I walked back to the farm house and contemplated what I was about to do.

The vixen and her kits would be allowed to use the granary’s crawl-space as their home. After all, I wasn’t planning to get another flock of meat-chickens or laying hens because I wasn’t as savvy as the foxes or the fishers – or, for that matter, the occasional owl or hawk that would snatch life away from one of the present poultry.

Weeks and months passed, and the family abandoned its under-granary home as autumn’s leaves tickled the land.

Wisconsin’s traditional whitetail deer hunt arrived in late November, and I took my seat against one of the farm’s old oaks to see whether I could harvest a little extra protein for that winter’s freezer. Daylight had just arrived when I heard a rustling in the leaves over my right shoulder – my senses springing to life with the chance that it was a whitetail buck shuffling itself toward me.
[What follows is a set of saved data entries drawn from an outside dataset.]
Lemma rehash_chain_spec idx e0 c t1 :
  wf_ht t1 → 0 <= ht_size_exp t1 → 0 <= e0 → chain_ok c →
  Forall (λ e, Z.land (hash_of (ck e)) (DICTHT_SIZE_MASK e0) = idx) c →
  ∃ t1', rehash_chain type idx e0 c t1 = Some t1' ∧ wf_ht t1' ∧
    ht_size_exp t1' = ht_size_exp t1 ∧ kv <$> entries t1' ≡ₚ (kv <$> c) ++ (kv <$> entries t1).
Proof.
  intros Ht Hes He0 Hc Hh. revert t1 Ht Hes. induction Hh as [|e c Hidx Hh IH]; intros t1 Ht Hes.
  { by exists t1. }
  cbn [rehash_chain].
  assert (Hhome : (if e0 <? ht_size_exp t1
      then Z.land (dictHashKey type (dictGetKey e) true) (DICTHT_SIZE_MASK (ht_size_exp t1))
      else Z.land idx (DICTHT_SIZE_MASK (ht_size_exp t1))) = home t1 e).
  { unfold home, dictGetKey. case_if; [by rewrite Hhash|].
    rewrite <- Hidx. apply land_mask_mask. lia. }
  rewrite Hhome. destruct (home_bucket t1 e Ht Hes) as [b Hb]. rewrite Hb. cbn [mbind option_bind].
  destruct (push_ok e c b Hc (wf_chain _ Ht _ _ Hb)) as (e' & -> & Hok & Hkv).
  cbn [mbind option_bind].
  assert (Hck : ck e' = ck e) by by (injection Hkv).
  pose proof (set_bucket_in _ _ _ (e' :: b) (ht_used t1 + 1) Hb) as Hs. rewrite Hs.
  cbn [mbind option_bind].
  match type of Hs with _ = Some ?t => set (t2 := t) in * end.
  assert (Hwf : wf_ht t2).
  { eapply (wf_set_bucket t1 (home t1 e) b (e' :: b)); [done|done| | |done].
    - rewrite <- Hs. f_equal. rewrite zlen_cons. lia.
    - constructor; [unfold home; by rewrite Hck|by apply (wf_home _ Ht)]. }
  destruct (IH (chain_ok_tail _ _ Hc) t2 Hwf Hes) as (t1' & -> & Hwf' & Hexp & Hperm).
  exists t1'. split_and!; [done|done|by rewrite Hexp|]. rewrite Hperm.
  destruct (entries_bucket t1 _ b Hb) as (rest & P1 & P2). specialize (P2 _ _ _ Hs).
  rewrite P2, P1. rewrite !fmap_app. simpl. rewrite Hkv. solve_Permutation.
Qed.

(** What rehashing and resizing keep. *)
Record same (d d' : dict) : Prop := {
  same_wf : wf d';
  same_contents : contents d' ≡ₚ contents d;
  same_pause : pauserehash d' = pauserehash d;
  same_api : useStoredKeyApi d' = useStoredKeyApi d;
  same_auto : pauseAutoResize d' = pauseAutoResize d
}.

(** The settings no operation on entries changes. *)
Definition kept (d d' : dict) : Prop :=
  pauserehash d' = pauserehash d ∧ useStoredKeyApi d' = useStoredKeyApi d ∧
  pauseAutoResize d' = pauseAutoResize d.

Lemma kept_refl d : kept d d.
Proof. done. Qed.

Lemma kept_trans d1 d2 d3 : kept d1 d2 → kept d2 d3 → kept d1 d3.
Proof. unfold kept. intuition congruence. Qed.

Lemma same_kept d d' : same d d' → kept d d'.
Proof. intros []. done. Qed.

Lemma same_refl d : wf d → same d d.
Proof. by constructor. Qed.

Lemma same_trans d1 d2 d3 : same d1 d2 → same d2 d3 → same d1 d3.
Proof. intros [] []. constructor; congruence || (by etrans). Qed.

Lemma contents_size d : wf d → dictSize d = zlen (contents d).
Proof.
  intros Hd. unfold dictSize, contents. rewrite (wf_used _ (wf_0 _ Hd)), (wf_used _ (wf_1 _ Hd)).
  by rewrite zlen_fmap, zlen_app.
Qed.

(** Moving bucket [idx] of table 0. *)
Lemma rehash_bucket_spec d idx :
  wf d → dictIsRehashing d = true → 0 <= idx < zlen (ht_table (ht0 d)) →
  ∃ d', rehashEntriesInBucketAtIndex type d idx = Some d' ∧ same d d' ∧
    rehashidx d' = rehashidx d ∧ ht_size_exp (ht0 d') = ht_size_exp (ht0 d) ∧
    ht_size_exp (ht1 d') = ht_size_exp (ht1 d) ∧
    zlen (ht_table (ht0 d')) = zlen (ht_table (ht0 d)) ∧
    get_bucket (ht0 d') idx = Some [].
Proof.
  intros Hd Hre Hidx. pose proof (wf_rehash _ Hd) as Hr. rewrite Hre in Hr.
  destruct Hr as (Hri & He0 & He1 & Hempty).
  destruct (get_bucket_in (ht0 d) idx Hidx) as [c Hc].
  unfold rehashEntriesInBucketAtIndex. rewrite Hc. cbn [mbind option_bind].
  destruct (rehash_chain_spec idx (ht_size_exp (ht0 d)) c (ht1 d) (wf_1 _ Hd) He1 He0
    (wf_chain _ (wf_0 _ Hd) _ _ Hc) (wf_home _ (wf_0 _ Hd) _ _ Hc)) as (t1 & -> & Hwf1 & Hx1 & Hp).
  cbn [mbind option_bind].
  pose proof (set_bucket_in _ _ _ [] (ht_used (ht0 d) - zlen c) Hc) as Hs. rewrite Hs.
  cbn [mbind option_bind]. match type of Hs with _ = Some ?t => set (t0 := t) in * end.
  assert (Hwf0 : wf_ht t0).
  { eapply (wf_set_bucket (ht0 d) idx c []); [apply Hd|done| |constructor|done].
    rewrite <- Hs. f_equal. rewrite zlen_nil. lia. }
  pose proof (entries_bucket _ _ _ Hc) as (rest & P1 & P2). specialize (P2 _ _ _ Hs).
  assert (Hperm : contents (set_tables d t0 t1 (rehashidx d)) ≡ₚ contents d).
  { unfold contents. simpl. rewrite !fmap_app, Hp, P2, P1, !fmap_app. simpl. solve_Permutation. }
  assert (Hlen : zlen (ht_table t0) = zlen (ht_table (ht0 d))) by by eapply set_bucket_len.
  eexists. split; [reflexivity|]. split_and!; try done.
  - constructor; try done. constructor; try done.
    + simpl. rewrite Hperm. apply Hd.
    + unfold dictIsRehashing in *. simpl in *. rewrite Hre.
      split_and!; [lia|lia|done|lia|].
      intros j Hj. rewrite (get_set_bucket _ _ _ _ _ _ _ Hc Hs).
      case_if; [done|]. by apply Hempty.
  - simpl. by rewrite (get_set_bucket _ _ _ _ _ _ _ Hc Hs), Z.eqb_refl.
Qed.

(** ** Steps of rehashing *)

(** A rehash that goes on between the same two table sizes. *)
Record moving (d d' : dict) : Prop := {
  mv_same : same d d';
  mv_re : dictIsRehashing d' = true;
  mv_e0 : ht_size_exp (ht0 d') = ht_size_exp (ht0 d);
  mv_e1 : ht_size_exp (ht1 d') = ht_size_exp (ht1 d);
  mv_len : zlen (ht_table (ht0 d')) = zlen (ht_table (ht0 d))
}.

Lemma moving_trans d1 d2 d3 : moving d1 d2 → moving d2 d3 → moving d1 d3.
Proof. intros [] []. constructor; [by eapply same_trans|congruence..]. Qed.

Lemma all_empty (t : ht) :
  (∀ idx, 0 <= idx < zlen (ht_table t) → get_bucket t idx = Some []) → entries t = [].
Proof.
  intros He. assert (Hf : Forall (λ c, c = []) (ht_table t)).
  { apply Forall_lookup. intros i c Hi. specialize (He (Z.of_nat i)).
    pose proof (lookup_lt_Some _ _ _ Hi). unfold zlen in He. specialize (He ltac:(lia)).
    unfold get_bucket, byte_at in He. case_if; [|lia]. rewrite Nat2Z.id in He. congruence. }
  unfold entries. clear He. by induction Hf as [|c T -> _ IH].
Qed.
It wasn’t a deer. Instead, a small fox moseyed toward me and then stopped about five yards from me.

The fox turned its head side-to-side, studying me and seeming to consider his safety.

And then, the fox sat on its haunches.

The fox sat that way near me for the next 20 minutes; it eventually rose and stretched. It started to roam away from me, but then stopped to look back over its shoulder.

“Thank you,” the fox said in its glance, and then walked away.

I sat and chuckled at the fox’s moxie.

Was it brave?

Was it an idiot?

Was it really visiting to thank me for allowing the family to live beneath our granary?

Did it know the choices I’d made?

Those answers, I knew, only could be answered by the spirits of this land, and I’m not one of those spirits.

The fox family has lived under that granary every year since – each year bringing another batch of fuzzy red puffs that prance in that space of lawn between the granary and the road.

I gave a nod of wondering approval to the vixen as I crawled into bed and picked up a book to read after our encounter that recent night in the farmyard’s light.